コロナウィルス禍に世界が翻弄される中、ある国連機関の事務局長ポジションをめぐる米中バトルが決着した。今月初旬、世界知的所有権機関(World Intellectual Property Organization、WIPO)は、次期事務局長にシンガポール知的財産局局長のDaren Tang Heng Shim(ダレン・タン)氏を指名した。アメリカ、ヨーロッパ、日本や台湾などからの支持を受けたタン氏が、中国が強く推した現WIPOブランド・デザイン部門担当副事務局長の王彬穎(Wang Binying)を55票対28票で下した。正式決定は193の国連加盟国の投票を待つことになるが、これは形式的なもので、タン氏就任はすでに決まったも同然。シンガポールにとっては初の国連機関トップポジションとなる(写真はFlickcrから、2011年の総会風景)。

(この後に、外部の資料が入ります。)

(** * Profile form: the workflow of [UserForm.tsx] and the view of
      [ViewProfile.tsx]

    A shallow embedding of the two React components of the repository and
    of the Supabase client they call, followed by the properties of the
    profile workflow: loading, editing, avatar upload and saving. *)

From Stdlib Require Import NArith String Ascii.
From stdpp Require Import base option list gmap.

Local Open Scope N_scope.

(** ** JavaScript strings

    A JavaScript string is a sequence of UTF-16 code units.  [String.split],
    [String.trim] and [===] all work on code units, so this is the
    representation the model uses; [js] embeds an ASCII literal. *)

Abbreviation jsstring := (list N).

Definition js (s : string) : jsstring :=
  map N_of_ascii (list_ascii_of_string s).

(** [WhiteSpace] and [LineTerminator] of ECMAScript: the code units that
    [String.prototype.trim] strips. *)
Definition is_whitespace (c : N) : bool :=
  (c =? 0x09) || (c =? 0x0A) || (c =? 0x0B) || (c =? 0x0C) || (c =? 0x0D)
  || (c =? 0x20) || (c =? 0xA0) || (c =? 0x1680)
  || ((0x2000 <=? c) && (c <=? 0x200A))
  || (c =? 0x2028) || (c =? 0x2029) || (c =? 0x202F) || (c =? 0x205F)
  || (c =? 0x3000) || (c =? 0xFEFF).

Fixpoint trimStart (s : jsstring) : jsstring :=
  match s with
  | c :: r => if is_whitespace c then trimStart r else s
  | [] => []
  end.

Definition trimEnd (s : jsstring) : jsstring :=
  reverse (trimStart (reverse s)).
(** * AudiGIF: the AGIF container codec, the PCM-to-WAV transcoder and the
    playback scheduler of [script.js], embedded in Rocq.

    The development follows the layout of the source file:
    - [AGIFDecoder.decode]      (script.js, lines 3-98),
    - [AGIFPlayer]              (script.js, lines 101-209),
    - the authoring page        (script.js, lines 211-326),
    - [createAudiGIF]           (script.js, lines 329-413),
    - [audioBufferToWav]        (script.js, lines 416-458).

    Byte buffers ([ArrayBuffer], [Uint8Array]) are lists of octets, JavaScript
    numbers that hold lengths, offsets and indices are integers of [Z], and
    a thrown exception or a rejected promise is the [Err] case of [result].
    Text is kept as the UTF-8 octets that [TextEncoder.encode] yields. *)

From Stdlib Require Import String.
From Stdlib Require Import ZArith Bool Lia QArith.
From Stdlib Require Import Strings.Byte.
From Stdlib Require Import List Sorted.
Import ListNotations.

Open Scope Z_scope.

(** ** Octets and text *)

Definition bytes := list byte.

(** The octet holding [z mod 256]: what a typed-array store keeps of a
    number. *)
Definition byte_of_Z (z : Z) : byte :=
  match Byte.of_N (Z.to_N (z mod 256)) with
  | Some b => b
  | None => x00
  end.

Definition Z_of_byte (b : byte) : Z := Z.of_N (Byte.to_N b).

(** [txt s] is the octet sequence [TextEncoder.encode] gives for the ASCII
    literal [s]. *)
Definition txt (s : string) : bytes := list_byte_of_string s.

Fixpoint bytes_eqb (a b : bytes) : bool :=
  match a, b with
  | [], [] => true
  | x :: a', y :: b' => Byte.eqb x y && bytes_eqb a' b'
  | _, _ => false
  end.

国際機関のトップは大国の思惑と駆け引きで決められることが多く、中立なはずの国連機関のトップが、何かと支持をくれる国寄りになることも少なくない。WHO事務局長が中国寄りすぎると言う批判がいい例だ。

WIPO事務局長ポジションに関しては、王氏が指名されれば、中国が認定前の出願特許に不正アクセスしたり、グローバルIPルールを自国都合で改変するのではと、専門家の間で懸念されていた。アメリカにとっても、中国との5G通信規格に関するバトルが激しくなる中、WIPO事務局長ポストを中国に渡すわけにはいかなかったのだろう。

任期は今年10月から6年。細かい事情はわからないが、オーストラリア人の現事務局長のFrancis Gurry(フランシス・カリー)氏は、知人が経営する豪企業に大規模なIT契約を与えるのを目的に北朝鮮とイランの票を得るため、アメリカ製高性能コンピューターを備えたサテライト・オフィスをこの2か国に設置したとしてとして大問題になっている

タン氏が、シンガポールの厳格・柔軟かつ説明責任を果たせるマネジメントスタイルでWIPOを率いてくれることに期待している人も多いことだろう。